Septembre 1944 – Septembre 2024 – 80ième anniversaire de la Libération de Lyon.
Le 2 septembre 1944, c’est dans une cité en liesse qu’arrivent les premiers maquisards, suivit le lendemain par des éléments de l’armée française débarqués le 15 août 44 sur les plages de la Côte varoise.
Les Allemands avaient au préalable et en toute sérénité évacué Lyon et cela sans aucune opposition des forces armées de la Résistance.
Quelques jours auparavant, le 23 août 1944, les radios étrangère avaient annoncé que l’insurrection parisienne était victorieuse et que Paris était libéré.
Les combattants FTP-MOI du bataillon Carmagnole, qui depuis plus de deux ans déjà pratiquaient la guérilla urbaine dans Lyon, sont fous de joie, l’exemple de Paris les enthousiasme.
Convaincus que la Libération est proche, ils passent une partie de la nuit à fabriquer des brassards, portant la mention « FFI-FTP ».
Libérer Lyon, tel est leur désir. Mais ils sont conscients que la chose ne sera pas aisée, car L’Etat-major des F.F.I. à la tête duquel se trouve le Colonel Descours (Chef régional de l’O.R.A. auquel Alban Vistel, chef régional des F.F.I. avait confié le commandement des opérations) ne souhaite pas voir le peuple en armes et fait tout pour éviter une insurrection populaire.
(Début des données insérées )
Lemma frame_pre_init c : frame (rk817_charge_pre_init c) = frame c.
Proof.
  cbv beta delta [rk817_charge_pre_init].
  let_step (reflexivity).
  let_step (reflexivity).
  let_step (unfold rk817_charge_set_chrg_voltage; by case_match).
  let_step (reflexivity).
  let_step (unfold rk817_charge_set_chrg_finish_condition; cbv zeta; by case_match).
  let_step (by case_match).
  let_step (reflexivity).
  let_step (reflexivity).
  let_step (by case_match).
  let_step (reflexivity).
  let_step (reflexivity).
  reflexivity.
Qed.

Lemma otg_init_dc env c on : power_dc2otg (pdata c) = 0 \/ support_dc_det (pdata c) = false ->
  otg_ok c on -> otg_ok (snd (rk817_charge_init_dc env c)) on.
Proof.
  intros Hp Hc. unfold rk817_charge_init_dc. cbv zeta.
  assert (Hc' : otg_ok (c <| dc_charger := DC_TYPE_NONE_CHARGER |>) on) by (by eapply otg_ok_same; [..|exact Hc]).
  change (pdata (c <| dc_charger := DC_TYPE_NONE_CHARGER |>)) with (pdata c).
  destruct Hp as [Hp|Hp]; [|by rewrite Hp].
  destruct (support_dc_det _); [|done]. destruct (_ <? 0); [done|]. cbn [negb].
  destruct (truth (gpio_direction_input env)); [done|].
  assert (Hcr : forall v, otg_ok (c <| dc_charger := DC_TYPE_NONE_CHARGER |> <| dc_charger := v |>) on)
    by (intros v; by eapply otg_ok_same; [..|exact Hc]).
  destruct (truth (request_dc_irq env)); [apply Hcr|]. cbn [snd].
  lazymatch goal with |- context [dc_charger ?x] => set (c1 := x) in * end.
  assert (Eo : otg_view c1 = otg_view c) by done. assert (Es : setup c1 = setup c) by done. clearbody c1.
  destruct Hc as (Hs & Hu & _). apply pair_eq in Es as [Ep Eu].
  assert (Hd : forall c2, otg_view c2 = otg_view c1 -> setup c2 = setup c1 -> otg_ok c2 on).
  { intros c2 Ev [Ep' Eu']%pair_eq. split_and!; [|by rewrite Eu', Eu|left; by rewrite Ep', Ep].
    eapply otg_view_is; [|exact Hs]. by rewrite Ev. }
  case_decide; apply Hd; try done; [apply otg_param|apply setup_param].
Qed.

Lemma setup_init_dc env c : setup (snd (rk817_charge_init_dc env c)) = setup c.
Proof.
  unfold rk817_charge_init_dc. cbv zeta.
  repeat (case_match; [done|]). cbn [snd]. case_decide; [done|]. by rewrite setup_param.
Qed.

Lemma frame_unregister l c : otg_view (unregister_notifiers c l) = otg_view c /\
  setup (unregister_notifiers c l) = setup c /\ jack (unregister_notifiers c l) = jack c.
Proof. revert c. induction l as [|n l IH]; intros c; [done|]. exact (IH (unregister_notifier c n)). Qed.

Lemma otg_usb_init env c on : extcon (pdata c) = true -> otg_ok c on ->
  otg_ok (snd (rk817_charge_usb_init env c)) on.
Proof.
  intros He (Hs & Hu & Hd). unfold rk817_charge_usb_init. rewrite He. unfold usb_init_extcon. cbv zeta.
  assert (Hn : forall c', otg_view c' = otg_view c -> pdata c' = pdata c -> jack c' = jack c ->
    usb_work_fn c' = Some CHARGER_EVT -> otg_ok c' on).
  { intros c' Ev Ep [[E1 E2]%pair_eq E3]%pair_eq Eu. split_and!; [by eapply otg_view_is|by rewrite Eu|].
    unfold dc_harmless in *. by rewrite Ep, E1, E2, E3. }
  assert (Hl : forall l c', otg_ok c' on -> otg_ok (unregister_notifiers c' l) on).
  { intros l c' Hc'. destruct (frame_unregister l c') as (E1 & E2 & E3). by eapply otg_ok_same. }
  repeat case_match; cbn [snd]; try apply Hl; first [by split_and! | by apply Hn].
Qed.

(** The DC jack of a board does not power the OTG output. *)
Definition node_harmless (np : charger_node) : Prop :=
  dt_u32 (dt_node np) "power_dc2otg" 0 = 0 \/ dt_dc_det_gpio np = None.

Lemma parse_dt_ok c alloc np r c' : rk817_charge_parse_dt c alloc np = (r, c') -> (r <? 0) = false ->
  extcon (pdata c') = dt_extcon np /\
  power_dc2otg (pdata c') = dt_u32 (dt_node np) "power_dc2otg" 0 /\
  support_dc_det (pdata c') = bool_decide (is_Some (dt_dc_det_gpio np)) /\
  usb_work_fn c' = usb_work_fn c /\ jack c' = jack c /\
  (plugin_depth c', plugout_depth c', irq_unbalanced c') = (plugin_depth c, plugout_depth c, irq_unbalanced c) /\
  notifiers c' = notifiers c.
Proof.
  unfold rk817_charge_parse_dt. cbv zeta. destruct alloc; cbn [negb]; [|by intros E; injection E as <- <-].
  case_match; intros E Hr; injection E as <- <-; [done|]. by split_and!.
Qed.

(** A successful probe, stage by stage. *)
Lemma probe_stages env np h c : rk817_charge_probe env np h = (0, c) ->
  exists r c1 c2 c3,
    rk817_charge_parse_dt (charger_kzalloc h) (kzalloc_pdata env) np = (r, c1) /\ (r <? 0) = false /\
    rk817_charge_init_dc env (rk817_charge_pre_init c1) = (0, c2) /\
    rk817_charge_usb_init env c2 = (0, c3) /\
    c = (if extcon (pdata c3) then queue_delayed_work (queue_delayed_work c3 host_work) usb_work else c3).
Proof.
  unfold rk817_charge_probe.
  destruct (of_match env); [|done]. destruct (kzalloc_charge env); [|done].
  destruct (regmap_ok env); [|done]. destruct (Z.ltb_spec (regmap_field_alloc env) 0); [intros [= E _]; lia|].
  cbn [negb]. cbv zeta.
  assert (Ht : forall r, truth r = false -> r = 0) by (intros r; unfold truth; destruct (Z.eqb_spec r 0); done).
  destruct (rk817_charge_parse_dt _ _ _) as [r1 c1] eqn:E1. destruct (r1 <? 0) eqn:Hr1; [intros [= -> _]; done|].
  destruct (truth (rk817_charge_init_power_supply env)) eqn:Hp; [intros [= E _]; by rewrite E in Hp|].
  destruct (rk817_charge_init_dc _ _) as [r2 c2] eqn:E2. destruct (truth r2) eqn:Hr2; [intros [= -> _]; done|].
  destruct (rk817_charge_usb_init _ _) as [r3 c3] eqn:E3. destruct (truth r3) eqn:Hr3; [intros [= -> _]; done|].
  destruct (truth (rk817_charge_init_irqs env)) eqn:Hi; [intros [= E _]; by rewrite E in Hi|].
  intros E. exists r1, c1, c2, c3. rewrite (Ht _ Hr2) in E2. rewrite (Ht _ Hr3) in E3.
  split_and!; try done. by destruct (extcon (pdata c3)); injection E.
Qed.
(* ===== verification/BinderRef.v ===== *)
(** * Binder driver: nodes, references and death notifications

    Model of the part of binder.c that keeps track of who refers to whom: the
    nodes (objects of a process), the references other processes hold to them
    by handle, the reference counts of both, the works that tell a process
    about its nodes, and death notifications.

    Objects are addressed by integers and live in stores; freeing removes them,
    and a use of a freed object, a null pointer or a failing BUG_ON is a fault
    ([None]).  A red-black tree is the list of its entries in order; the search
    loops over it find a key iff it is there.  Each function runs under the
    locks it takes and is one step.  Reference counts are not bounded: it takes
    2^31 commands to overflow them. *)

From S2P Require Import Prelude.

Definition EPERM : Z := 1.
Definition ENOMEM : Z := 12.
Definition EINVAL : Z := 22.
Definition EBUSY : Z := 16.

(** ** Data *)

(** A work is an entry embedded in another object; works of transactions are
    known by their address only. *)
Inductive binder_work := WNode (node : Z) | WDeath (death : Z) | WOther (work : Z).

(** The lists a work can be on. *)
Inductive work_list := ThreadTodo (thread : Z) | ProcTodo (proc : Z) | DeliveredDeath (proc : Z).

#[export] Instance binder_work_eq : EqDecision binder_work.
Proof. solve_decision. Defined.
#[export] Instance work_list_eq : EqDecision work_list.
Proof. solve_decision. Defined.

Record binder_node := {
  n_proc : option Z;
  n_refs : list Z;
  internal_strong_refs : Z;
  local_weak_refs : Z;
  local_strong_refs : Z;
  tmp_refs : Z;
  n_ptr : Z;
  n_cookie : Z;
  has_strong_ref : bool;
  pending_strong_ref : bool;
  has_weak_ref : bool;
  pending_weak_ref : bool;
}.

#[global] Instance eta_node : Eta binder_node := fun n =>
  Build_binder_node (n_proc n) (n_refs n) (internal_strong_refs n) (local_weak_refs n)
    (local_strong_refs n) (tmp_refs n) (n_ptr n) (n_cookie n) (has_strong_ref n)
    (pending_strong_ref n) (has_weak_ref n) (pending_weak_ref n).

(** The type of a notification's work.  In the code it is set when the work is
    first queued; until then it counts as DEAD_BINDER here, and is not read. *)
Inductive death_type := DEAD_BINDER | DEAD_BINDER_AND_CLEAR | CLEAR_DEATH_NOTIFICATION.

Record binder_ref_death := { d_type : death_type; d_cookie : Z }.

#[global] Instance eta_death : Eta binder_ref_death := fun d =>
  Build_binder_ref_death (d_type d) (d_cookie d).

Record binder_ref := {
  r_desc : Z;
  r_strong : Z;
  r_weak : Z;
  r_proc : Z;
  r_node : option Z;
  r_death : option Z;
}.

#[global] Instance eta_ref : Eta binder_ref := fun r =>
  Build_binder_ref (r_desc r) (r_strong r) (r_weak r) (r_proc r) (r_node r) (r_death r).

(** The trees of a process: nodes by user pointer, references by handle and by
    node. *)
Record binder_proc := {
  p_nodes : list (Z * Z);
  refs_by_desc : list (Z * Z);
  refs_by_node : list (Z * Z);
  waiting_threads : list Z;
  is_dead : bool;
  p_tmp_ref : Z;
}.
A cet effet, dès fin mars début avril 1944, il donne l’ordre à toutes les unités armées de quitter la ville.
A la réception de ces instructions, les FTP-MOI protestent, convaincus que d’abandonner la ville aux Allemands est une erreur stratégique et qu’il est illogique de laisser Lyon sans défense.
De nombreuses unités de Résistance, obéissant aux directives de l’Etat-major FFI, quittent la ville et partent au maquis dès avril. (Où ils espéraient attendre en toute tranquillité le jour J)
Le 6 juin, jour du débarquement des alliés en Normandie, malgré leur désaccord avec ces directives, les FTP-MOI obtempèrent et c’est à contrecœur qu’ils abandonnent Lyon.
A peine ont-ils quitté la ville qu’ils ont des remords.
Quitter Lyon en laissant courir de pareils dangers à la population lyonnaise et plus particulièrement à tous les internés qui risquent à tous moments d’être fusillés, est impensable.
Aussi, après une journée de réflexion et de débats, ils décident de désobéir au colonel Descours et le 8 juin ils renvoient une partie de leurs effectifs, deux groupes de 8 combattants en ville, pour continuer la bataille afin de ne laisser aucun répit aux « boches ».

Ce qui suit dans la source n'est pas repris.